Перед финальными сценами снова появляется и голубь. В это время Жорж пишет письмо дочери и рассказывает о том, что такое уже было, и теперь он поймал его и отпустил на свободу. Остается только предполагать, что это значит, ведь эта сцена как бы цитирует другой фильм Ханеке, «Время волков», где один из главных героев оказывается в похожей ситуации, он не может поймать своего попугая. Когда же его сестра это делает за него, он кладет его себе в куртку и так засыпает – попугай оказывается мертв. В этом фильме – голубь так или иначе выступает символом свободы, освобождения из непростых отношений с другими.

 

[1] Лакан, Ж. Семинары. Книга 20. Еще, М: Гнозис/логос, 2011. с. 9

[2] Там же, с. 31

[3] Там же, с. 30

[4]Там же, с.  32 «Как поместить без означающего в фокус нашего зрения то, что служит наслаждению материальной причиной»

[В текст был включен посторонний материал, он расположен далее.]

(* ===== verification/EarnConfirm.v ===== *)
(** The services that confirm deposits, withdrawals and clean-ups
    (web/apps/web/src/lib/yield-optimization: earn-deposit-confirm.server.ts, earn-withdraw-confirm.server.ts,
    earn-withdraw-proof.shared.ts, earn-cleanup-confirm.server.ts, and assertSafeEarnReserveMetadata of
    earn-reserve-target.server.ts): the canonical form of what a client says, the evidence of its transaction, and for a
    full exit the proof of FullExit.v. The inputs are those of ConfirmContracts.v.

    The program id that [pda] defaults to is a parameter, as are the answers of the RPC at each attempt; the alarm of a deposit into
    an ineligible reserve, which changes nothing, is left out. *)
From S2P Require Import Prelude JsString JsMap Solana Bytes PreparedWire EarnWire Subscriptions Protocols Registry Voltr RpcFetch Pda Kamino Holdings FullExit WithdrawInput ConfirmContracts TransactionProof.

(** ** Verdicts *)
Inductive verdict (A : Type) := Accepted (a : A) | Rejected (status : Z) (code message : string) | Faulted (e : exn).
Arguments Accepted {A} a.
Arguments Rejected {A} status code message.
Arguments Faulted {A} e.

#[export] Instance verdict_bind : MBind verdict := fun A C f m =>
  match m with Accepted a => f a | Rejected status code message => Rejected status code message | Faulted e => Faulted e end.

(** [try { ... } catch (error) { reject(status, code, error.message) }] *)
Definition orReject {A} (status : Z) (code : string) (r : result A) : verdict A :=
  match r with Ok a => Accepted a | Throw e => Rejected status code (exn_message e) end.
Definition orFault {A} (r : result A) : verdict A := match r with Ok a => Accepted a | Throw e => Faulted e end.

Lemma accepted_bind {A C} (m : verdict A) (f : A -> verdict C) c : (m ≫= f) = Accepted c <-> exists a, m = Accepted a /\ f a = Accepted c.
Proof. destruct m; cbn; naive_solver. Qed.
Lemma orReject_accepted {A} status code (r : result A) a : orReject status code r = Accepted a <-> r = Ok a.
Proof. destruct r; cbn; naive_solver. Qed.
Lemma orFault_accepted {A} (r : result A) a : orFault r = Accepted a <-> r = Ok a.
Proof. destruct r; cbn; naive_solver. Qed.

Record EarnConfirmPrincipal := { pr_walletAddress : string; pr_smartAccountAddress : string; pr_settingsPda : string }.

Definition MAX_SAFE := 9007199254740991.

Definition assertCanonicalField (operation : string) (equal : bool) (label : string) : result unit :=
  if equal then Ok tt else throwError (label +:+ " does not match the canonical earn " +:+ operation +:+ " metadata.").

Definition toSafePolicySeed (policySeed : Z) : result Z :=
  if (policySeed <=? 0) || (MAX_SAFE <? policySeed) then throwError "policySeed is outside the supported earn policy range." else Ok policySeed.

Definition same (a b : string) : bool := String.eqb a b.
Definition sameOption {A} `{EqDecision A} (a b : option A) : bool := bool_decide (a = b).

Section Confirm.
Context {PK : PublicKeys} {KB : KeyBytes PK} {B : BeetUints} {TL : TokenLayouts PK}.

(** [PROGRAM_ID] of the generated client *)
Context (PROGRAM_ID : pubkey).

(** The addresses a settings account and a policy seed determine *)
Record CanonicalAddresses := { ca_settings : pubkey; ca_policyAccount : pubkey; ca_setupPolicyAccount : pubkey; ca_vault : pubkey }.

Definition canonicalAddresses (settingsText : string) (policySeed : Z) : result CanonicalAddresses :=
  settings ← newPublicKey settingsText;
  seed ← toSafePolicySeed policySeed;
  policyAccount ← derivePda (PolicyPda settings seed) PROGRAM_ID;
  setupSeed ← toSafePolicySeed (policySeed + 1);
  setupPolicyAccount ← derivePda (PolicyPda settings setupSeed) PROGRAM_ID;
  vault ← getSmartAccountPda settings EARN_VAULT_INDEX PROGRAM_ID;
  Ok {| ca_settings := settings; ca_policyAccount := policyAccount; ca_setupPolicyAccount := setupPolicyAccount; ca_vault := vault |}.

(** ** Withdrawals *)
Definition withdrawalField := assertCanonicalField "withdrawal".

Definition isSome {A} (o : option A) : bool := match o with Some _ => true | None => false end.
Definition hasSetupPolicyMetadata (i : ConfirmedYieldWithdrawalInput) : bool :=
  isSome (cw_setupPolicyId i) || isSome (cw_setupPolicyAccount i) || isSome (cw_setupPolicySeed i).

Definition withdrawalSourceType (i : ConfirmedYieldWithdrawalInput) : SourceType := default SourceReserve (cw_sourceType i).

Record WithdrawalPlace := { pl_market : option string; pl_sourceTokenAccount : option string; pl_targetReserve : string }.

Definition withdrawalPlace (i : ConfirmedYieldWithdrawalInput) (asset : EarnProductAsset) (vault : pubkey) : result WithdrawalPlace :=
  match withdrawalSourceType i with
  | SourceIdle =>
      ata ← associatedTokenAddress (pa_mint asset) vault true (pa_tokenProgramId asset);
      let vaultLiquidityAta := toBase58 ata in
      if isSome (cw_market i) then throwError "Earn idle withdrawal market must be null."
      else if negb (sameOption (cw_sourceTokenAccount i) (Some vaultLiquidityAta))
      then throwError "Earn idle withdrawal source token account does not match the vault mint account."
      else if match cw_sourceMint i with Some mint => negb (same mint (toBase58 (pa_mint asset))) | None => false end
      then throwError "Earn idle withdrawal source mint does not match the withdrawal mint."
      else if negb (same (cw_targetReserve i) vaultLiquidityAta) then throwError "Earn idle withdrawal target does not match the vault mint account."
      else Ok {| pl_market := None; pl_sourceTokenAccount := Some vaultLiquidityAta; pl_targetReserve := vaultLiquidityAta |}
  | SourceReserve =>
      match truthy (cw_market i) with
      | None => throwError "Earn reserve withdrawal market is required."
      | Some market =>
          _ ← newPublicKey market;
          _ ← newPublicKey (cw_targetReserve i);
          Ok {| pl_market := Some market; pl_sourceTokenAccount := cw_sourceTokenAccount i; pl_targetReserve := cw_targetReserve i |}
      end
  end.

(** [{ ...requestInput, ... }] with the canonical fields *)
Definition withCanonical (i : ConfirmedYieldWithdrawalInput) (cluster : LoyalCluster) (asset : EarnProductAsset) (place : WithdrawalPlace)
    (a : CanonicalAddresses) : ConfirmedYieldWithdrawalInput := {|
  cw_autodepositClose := cw_autodepositClose i; cw_cluster := LoyalCluster_value cluster; cw_confirmedSlot := cw_confirmedSlot i;
  cw_delegatedSigner := cw_delegatedSigner i; cw_liquidityMint := toBase58 (pa_mint asset); cw_market := pl_market place; cw_mode := cw_mode i;
  cw_policyAccount := toBase58 (ca_policyAccount a); cw_policyId := cw_policySeed i; cw_policySeed := cw_policySeed i;
  cw_setupPolicyAccount := if hasSetupPolicyMetadata i then Some (toBase58 (ca_setupPolicyAccount a)) else cw_setupPolicyAccount i;
  cw_setupPolicyId := if hasSetupPolicyMetadata i then Some (cw_policySeed i + 1) else cw_setupPolicyId i;
  cw_setupPolicySeed := if hasSetupPolicyMetadata i then Some (cw_policySeed i + 1) else cw_setupPolicySeed i;
  cw_settings := cw_settings i; cw_smartAccountAddress := toBase58 (ca_vault a); cw_accountingReserve := cw_accountingReserve i;
  cw_executionReserve := cw_executionReserve i; cw_isFinalStep := cw_isFinalStep i; cw_reserveWithdrawals := cw_reserveWithdrawals i;
  cw_requestedWithdrawAmountRaw := cw_requestedWithdrawAmountRaw i; cw_sourceAmountRaw := cw_sourceAmountRaw i; cw_sourceId := cw_sourceId i;
  cw_sourceMetadata := cw_sourceMetadata i; cw_sourceMint := cw_sourceMint i; cw_sourceTokenAccount := pl_sourceTokenAccount place;
  cw_sourceType := Some (withdrawalSourceType i); cw_stepCount := cw_stepCount i; cw_stepIndex := cw_stepIndex i;
  cw_targetReserve := pl_targetReserve place; cw_vaultIndex := EARN_VAULT_INDEX; cw_vaultPubkey := toBase58 (ca_vault a);
  cw_walletAddress := cw_walletAddress i; cw_withdrawalSignature := cw_withdrawalSignature i; cw_withdrawnAmountRaw := cw_withdrawnAmountRaw i |}.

[5] Там же, с. 32  «Будучи границей (terme) наслаждения, означающее – это то, что его прерывает»,

[6] там же с. 62

[7] ср. там же, с. 62 «Любовь нацелена на субъект, субъект как таковой, субъект, предполагаемый артикулированной фразой, чем-то таким, что выстраивает, или может выстроить целую жизнь определенным образом». Здесь важно помнить о том, что субъект Лакана – децентрирован и является субъектом речи, Субъект является «промежуточным эффектом между тем, что характеризует одно означающее и другое означающее», он скользит по цепочке означающих от звена к звену – субъект речи.

[8] Лакан, Ж. Семинары. Книга 20. Еще, М: Гнозис/логос, 2011. с. 172

[9] Там же, с. 172

[10]Там же, с.  56

[11] «ибо перед нами всего лишь встреча: мы встречаем у партнера симптомы, аффекты, все те следы, которые оставило у каждого, не как субъекта, а как говорящего существа, его изгнание – из сексуальных отношений» 172

[12] Там же, с. 173

[13]Там же, с. 10

[14]Лакан, Ж. Семинары. Книга 20. Еще, М: Гнозис/логос, 2011. с.  10

[15] Там же, с. 163 «вот она, та обязанная существованию – не сексуальных отношений, а бессознательного, что не одно и то же – подмена, в которой заключена драма любви и ее судьба».

[16] Там же, с.12

[17] Лакан, Ж. Семинары. Книга 20. Еще, М: Гнозис/логос, 2011. с.11

[18] Там же, с.10


Екатерина Ермоленко

Доклад, прозвучавший на конференции “Любовь и (психо)сексуальность” зимой 2019 г.